The specific aims are as follows:

1. Determine the identity of ligands that bind APP and regulate cleavage in a manner consistent with Notch processing;
2. Determine the potential for growth-factor receptors to regulate cleavage of APP;
3. Elucidate the potential molecular pathways through which APP ligands or growth-factor receptors regulate APP cleavage; and;
4. Determine the levels and distribution of first messenger pathways (including APP ligands and heterologous receptors and their ligands) that regulate APP processing and this could be important in AD.

3) Presenilin 1 Regulates Cleavage and Function of Ephb Receptor and Ephrinb Ligand

• Principal Investigator: Anastasios Georgakopoulos, Ph.D.
• Co-Principal Investigator: Nikolaos Robakis, Ph.D.

Mutations in Presenilin-1 (PS1) are the most common cause of familial Alzheimer's disease (FAD).
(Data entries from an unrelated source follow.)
Lemma halts_row_step (row : elem) (header_found : bool) :
  halts (row_step lower env row header_found).
Proof.
  unfold row_step. halt. apply halts_inner_texts.
Qed.

Lemma rows_loop_halts (rows : list elem) :
  forall header_found keywords t,
    snd (fst (rows_loop lower env rows header_found keywords t)) <> Diverge.
Proof.
  induction rows as [|row rows IH]; intros hf kws t; simpl; [discriminate|].
  pose proof (halts_row_step row hf t) as Hh.
  destruct (row_step lower env row hf t) as [[[hf' [k|]]| e |] t1];
    simpl in *; auto; discriminate.
Qed.

Lemma tables_loop_halts (tables : list elem) :
  forall keywords t,
    snd (fst (tables_loop lower env tables keywords t)) <> Diverge.
Proof.
  induction tables as [|table tables IH]; intros kws t; simpl; [discriminate|].
  unfold call; simpl.
  destruct (env t (ElemQuerySelectorAll table (u "tr"))) as [rows|e]; simpl;
    [|discriminate].
  pose proof (rows_loop_halts rows false kws (t ++ [ElemQuerySelectorAll table (u "tr")])) as Hr.
  destruct (rows_loop lower env rows false kws _) as [[kws' [[]| e |]] t2];
    simpl in *; auto; discriminate.
Qed.

(** The extractor returns a list from every log, whatever the page
    does. *)
Lemma extract_returns : returns (extract_keywords_from_table lower env).
Proof.
  intros t. unfold extract_keywords_from_table, call. simpl.
  destruct (env t (QuerySelectorAll (u "table"))) as [tables|e]; simpl;
    [|eauto].
  pose proof (tables_loop_halts tables [] (t ++ [QuerySelectorAll (u "table")])) as Hh.
  destruct (tables_loop lower env tables [] _) as [[kws [[]| e |]] t2];
    simpl in *; eauto; congruence.
Qed.

Lemma extract_sound (t : trace) (keywords : list keyword_data) (t' : trace) :
  extract_keywords_from_table lower env t = (Ok keywords, t') ->
  Forall (sound_record lower) keywords.
Proof.
  unfold extract_keywords_from_table, call. simpl.
  destruct (env t (QuerySelectorAll (u "table"))) as [tables|e]; simpl.
  - pose proof (tables_loop_sound tables [] (t ++ [QuerySelectorAll (u "table")])
                                 (Forall_nil _)) as Hs.
    destruct (tables_loop lower env tables [] _) as [[kws [[]| e |]] t2];
      simpl in *; intros E; try discriminate; injection E as <- _; exact Hs.
  - intros E; injection E as <- _. constructor.
Qed.

End ExtractorFacts.

(** *** The extractor on a page that shows given tables *)

Section ExtractorOnTables.

Variable lower : str -> str.
Variable env : environment.

Lemma inner_texts_shows (cells : list elem) (texts : list str) :
  shows_cells env cells texts ->
  forall t, exists t',
    inner_texts env cells t = (Ok (List.map strip texts), t').
Proof.
  induction 1 as [|cell text cells texts Hc _ IH]; intros t; simpl.
  - unfold ret. eauto.
  - unfold bind, call. simpl. rewrite Hc. simpl.
    destruct (IH (t ++ [InnerText cell])) as [t' E]. rewrite E.
    unfold ret. eauto.
Qed.
(** * FieldStation42 infobar overlay and series index: model and properties

    A shallow embedding of
      - [fs42/overlays/infobar_sv.py]  (event model, render cache, fade timer,
        file watcher, presentation loop),
      - [fs42/overlays/bridge.py]      (producer side: file + datagram),
      - [fs42/overlays/monkey_infobar_hook.py] (host adapter),
      - [fs42/series.py]               (episode index).

    Conventions of the embedding.
      - Python [int] is [Z]; Python [float] is an exact rational ([Q]), with
        the two infinities and NaN kept apart where a conversion looks at
        them.  The functions compute with the exact values; [binary64]
        gives the interpreter's rounding, and a property that depends on
        it says up to where the two agree.
      - Python [str] is [string]; a [dict] with string keys is an association
        list read by first match.
      - A statement that can raise runs in the monad [M]: a state transformer
        whose outcome is a value or an exception.  What was written to the
        state before a [raise] stays written, as in Python.
      - Clock readings ([time.time()], [datetime.now(timezone.utc)]) are
        arguments of the functions that take them. *)

From Stdlib Require Import ZArith QArith Qround Lia Lqa Bool List String Ascii.
From Stdlib Require Import Sorting.Mergesort Sorting.Sorted Sorting.Permutation Orders.
From Stdlib Require OrderedTypeEx Qpower Qabs.
Import ListNotations.

Local Open Scope string_scope.
Local Open Scope list_scope.
Local Open Scope Z_scope.

(** ** Exceptions and the state/exception monad *)

Inductive exn : Type :=
| ValueError
| TypeError
| OverflowError
| AttributeError
| IndexError
| OSError
| FileNotFoundError
| JSONDecodeError.

(** [except OSError]: the class and its subclass [FileNotFoundError]. *)
Definition is_OSError (e : exn) : bool :=
  match e with
  | OSError | FileNotFoundError => true
  | _ => false
  end.

(** [except FileNotFoundError]. *)
Definition is_FileNotFoundError (e : exn) : bool :=
  match e with
  | FileNotFoundError => true
  | _ => false
  end.

(** [except Exception]: every exception of the model. *)
Definition is_Exception (_ : exn) : bool := true.

Inductive outcome (A : Type) : Type :=
| Ret (a : A)
| Raise (e : exn).
Arguments Ret {A} a.
Arguments Raise {A} e.

Definition returns {A : Type} (o : outcome A) : bool :=
  match o with
  | Ret _ => true
  | Raise _ => false
  end.

Definition M (S A : Type) : Type := S -> outcome A * S.

Definition ret {S A : Type} (a : A) : M S A := fun s => (Ret a, s).

Definition raise {S A : Type} (e : exn) : M S A := fun s => (Raise e, s).

Definition bind {S A B : Type} (m : M S A) (k : A -> M S B) : M S B :=
  fun s =>
    match m s with
    | (Ret a, s') => k a s'
    | (Raise e, s') => (Raise e, s')
    end.

Definition get {S : Type} : M S S := fun s => (Ret s, s).

Definition put {S : Type} (s : S) : M S unit := fun _ => (Ret tt, s).

Definition modify {S : Type} (f : S -> S) : M S unit := fun s => (Ret tt, f s).

(** A pure computation that may raise, run inside [M]. *)
Definition lift {S A : Type} (o : outcome A) : M S A := fun s => (o, s).

Declare Scope py_scope.
Delimit Scope py_scope with py.
Notation "x <- m ;; k" := (bind m (fun x => k))
  (at level 100, m at next level, right associativity) : py_scope.
Notation "m ;;; k" := (bind m (fun _ => k))
  (at level 100, right associativity) : py_scope.

(** The same for code that raises but touches no state. *)
Definition obind {A B : Type} (o : outcome A) (k : A -> outcome B) : outcome B :=
  match o with
  | Ret a => k a
  | Raise e => Raise e
  end.

Notation "x <~ o ;; k" := (obind o (fun x => k))
  (at level 100, o at next level, right associativity) : py_scope.

(** ** Python values *)

Inductive pyfloat : Type :=
| Finite (q : Q)
| Infinity (negative : bool)
| NaN.

(** Values a payload can hold: what [json.loads] builds, and [PObject] for any
    other object a host application may pass (it is truthy, is no instance of
    [dict], [str], [int] or [float], and has no [get]). *)
#[warnings="-register-all"]
Inductive pyval : Type :=
| PNone
| PBool (b : bool)
| PInt (z : Z)
| PFloat (f : pyfloat)
| PStr (s : string)
| PList (l : list pyval)
| PDict (d : list (string * pyval))
| PObject (tag : string).

Definition pydict : Type := list (string * pyval).

(** [bool(x)]. *)
Definition truthy (v : pyval) : bool :=
  match v with
  | PNone => false
  | PBool b => b
  | PInt z => negb (z =? 0)
  | PFloat (Finite q) => negb (Qeq_bool q 0)
  | PFloat _ => true
  | PStr s => negb (s =? "")%string
  | PList l => match l with [] => false | _ => true end
  | PDict d => match d with [] => false | _ => true end
  | PObject _ => true
  end.

Fixpoint lookup (k : string) (d : pydict) : option pyval :=
  match d with
  | [] => None
  | (k', v) :: d' => if (k =? k')%string then Some v else lookup k d'
  end.

(** [d.get(k, default)] on a dict. *)
Definition dict_get (d : pydict) (k : string) (default : pyval) : pyval :=
  match lookup k d with
  | Some v => v
  | None => default
  end.

(** [x.get(k, default)] on any value: only a dict has the method. *)
Definition py_get (x : pyval) (k : string) (default : pyval) : outcome pyval :=
  match x with
  | PDict d => Ret (dict_get d k default)
  | _ => Raise AttributeError
  end.

Definition isinstance_dict (v : pyval) : bool :=
  match v with PDict _ => true | _ => false end.

(** ** Numbers and their text *)

(** [int(x)] of a float: truncation toward zero. *)
Definition Qtrunc (q : Q) : Z := Z.quot (Qnum q) (Zpos (Qden q)).

Definition digit_char (d : Z) : ascii := ascii_of_nat (48 + Z.to_nat d).

Fixpoint digits_fuel (fuel : nat) (n : Z) (acc : string) : string :=
  match fuel with
  | O => acc
  | S fuel' =>
      let acc' := String (digit_char (n mod 10)) acc in
      if n <? 10 then acc' else digits_fuel fuel' (n / 10) acc'
  end.

(** Decimal digits of a non-negative integer. *)
Definition digits (n : Z) : string := digits_fuel (S (Z.to_nat (Z.log2 n))) n "".

(** [str(n)] of an int. *)
Definition str_int (z : Z) : string :=
  if z <? 0 then ("-" ++ digits (- z))%string else digits z.

(** [f"{n:02d}"]: sign-aware zero padding to width two. *)
Definition fmt_02d (z : Z) : string :=
  if (0 <=? z) && (z <? 10) then ("0" ++ str_int z)%string else str_int z.

(** ** Dates and times *)

(** A [datetime] as a parser or a caller hands it over: wall-clock
    microseconds since 1970-01-01T00:00:00 in its own zone, and the zone's
    offset from UTC in microseconds ([None]: naive). *)
Record datetime : Type := mk_datetime {
  wall_us : Z;
  utcoffset_us : option Z
}.

(** An aware datetime in [timezone.utc], by its microseconds since the epoch.
    Every datetime of an [InfobarEvent] is one ([from_json], lines 94-96 and
    102-103). *)
Record utc_datetime : Type := mk_utc { epoch_us : Z }.

(** [datetime.min] and [datetime.max] in microseconds since the epoch:
    0001-01-01T00:00:00 and 9999-12-31T23:59:59.999999. *)
Definition DATETIME_MIN_US : Z := -62135596800 * 1000000.
Definition DATETIME_MAX_US : Z := 253402300799 * 1000000 + 999999.

(** [dt.replace(tzinfo=timezone.utc)]: same wall clock, now read as UTC. *)
Definition replace_tzinfo_utc (dt : datetime) : utc_datetime :=
  mk_utc (wall_us dt).

(** [dt.astimezone(timezone.utc)] of an aware datetime with offset [off]. *)
Definition astimezone_utc (dt : datetime) (off : Z) : outcome utc_datetime :=
  let u := wall_us dt - off in
  if (DATETIME_MIN_US <=? u) && (u <=? DATETIME_MAX_US)
  then Ret (mk_utc u)
  else Raise OverflowError.

(** [dt.timestamp()] of an aware datetime. *)
Definition timestamp (dt : utc_datetime) : Q := epoch_us dt # 1000000.

(** [(a - b).total_seconds()]. *)
Definition total_seconds_between (a b : utc_datetime) : Q :=
  (epoch_us a - epoch_us b) # 1000000.

(** [dt.replace(microsecond=0)]. *)
Definition replace_microsecond_0 (dt : datetime) : datetime :=
  mk_datetime (wall_us dt - wall_us dt mod 1000000) (utcoffset_us dt).

(** [datetime.utcfromtimestamp(x)] for a number of seconds [x]: a naive
    datetime, rounded to the microsecond (half to even); out of the
    supported years it raises. *)
Definition round_half_even (q : Q) : Z :=
  let f := Qfloor q in
  let r := (q - inject_Z f)%Q in
  match Qcompare r (1 # 2) with
  | Lt => f
  | Gt => f + 1
  | Eq => if Z.even f then f else f + 1
  end.

Definition utcfromtimestamp (x : Q) : outcome datetime :=
  let u := round_half_even (x * inject_Z 1000000)%Q in
  if (DATETIME_MIN_US <=? u) && (u <=? DATETIME_MAX_US)
  then Ret (mk_datetime u None)
  else Raise OverflowError.

(** What one call reads from the clocks: [time.time()] and
    [datetime.now(timezone.utc)]. *)
Record clock : Type := mk_clock {
  time_time : Q;
  now_utc : utc_datetime
}.

(** ** Built-ins of the Python runtime that read or write text

    The repository calls them and does not define them; their grammars differ
    between CPython versions ([fromisoformat] accepts more since 3.11).  The
    model takes them as an interface: [None] stands for [ValueError]. *)
Class Builtins : Type := {
  (** [int(s)] of a [str]. *)
  int_of_str : string -> option Z;
  (** [float(s)] of a [str]. *)
  float_of_str : string -> option pyfloat;
  (** [str(x)] of a float, a list, a dict or any other object. *)
  repr : pyval -> string;
  (** [datetime.fromisoformat(s)] of a [str]. *)
  fromisoformat : string -> option datetime;
  (** [dt.isoformat()]. *)
  isoformat : datetime -> string
}.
PS1 controls the g-secretase cleavage of many type I transmembrane proteins. EphrinB proteins are type I transmembrane proteins that function as ligands for the ephrinB receptors (EphBs). The ephrinB-EphB interactions regulate important cellular processes in development and adulthood including cell migration, axon guidance, angiogenesis and synaptic plasticity. This system participates in the regulation of two forms of long-term synaptic plasticity that are important for information storage in the brain, long-term potentiation (LTP) and the long-term depression (LTD), both of which are involved in learning and memory. We found that PS1 controls the processing of both ephrinB and ephB proteins by a g-secretase-like activity. Our data shows that ephrinB and ephB proteins are processed to produce a fragment that is subsequently cleaved by the PS1/g-secretase system to produce molecules that can affect gene expression patterns in neurons, as well as other biochemical processes. Some of these processes are involved in establishing synaptic contracts between neurons. Thus PS1 might work through the EphrinB/EphB system to maintain key circuits, and its disruption through mutation might be linked to the circuit breakdown evident in AD.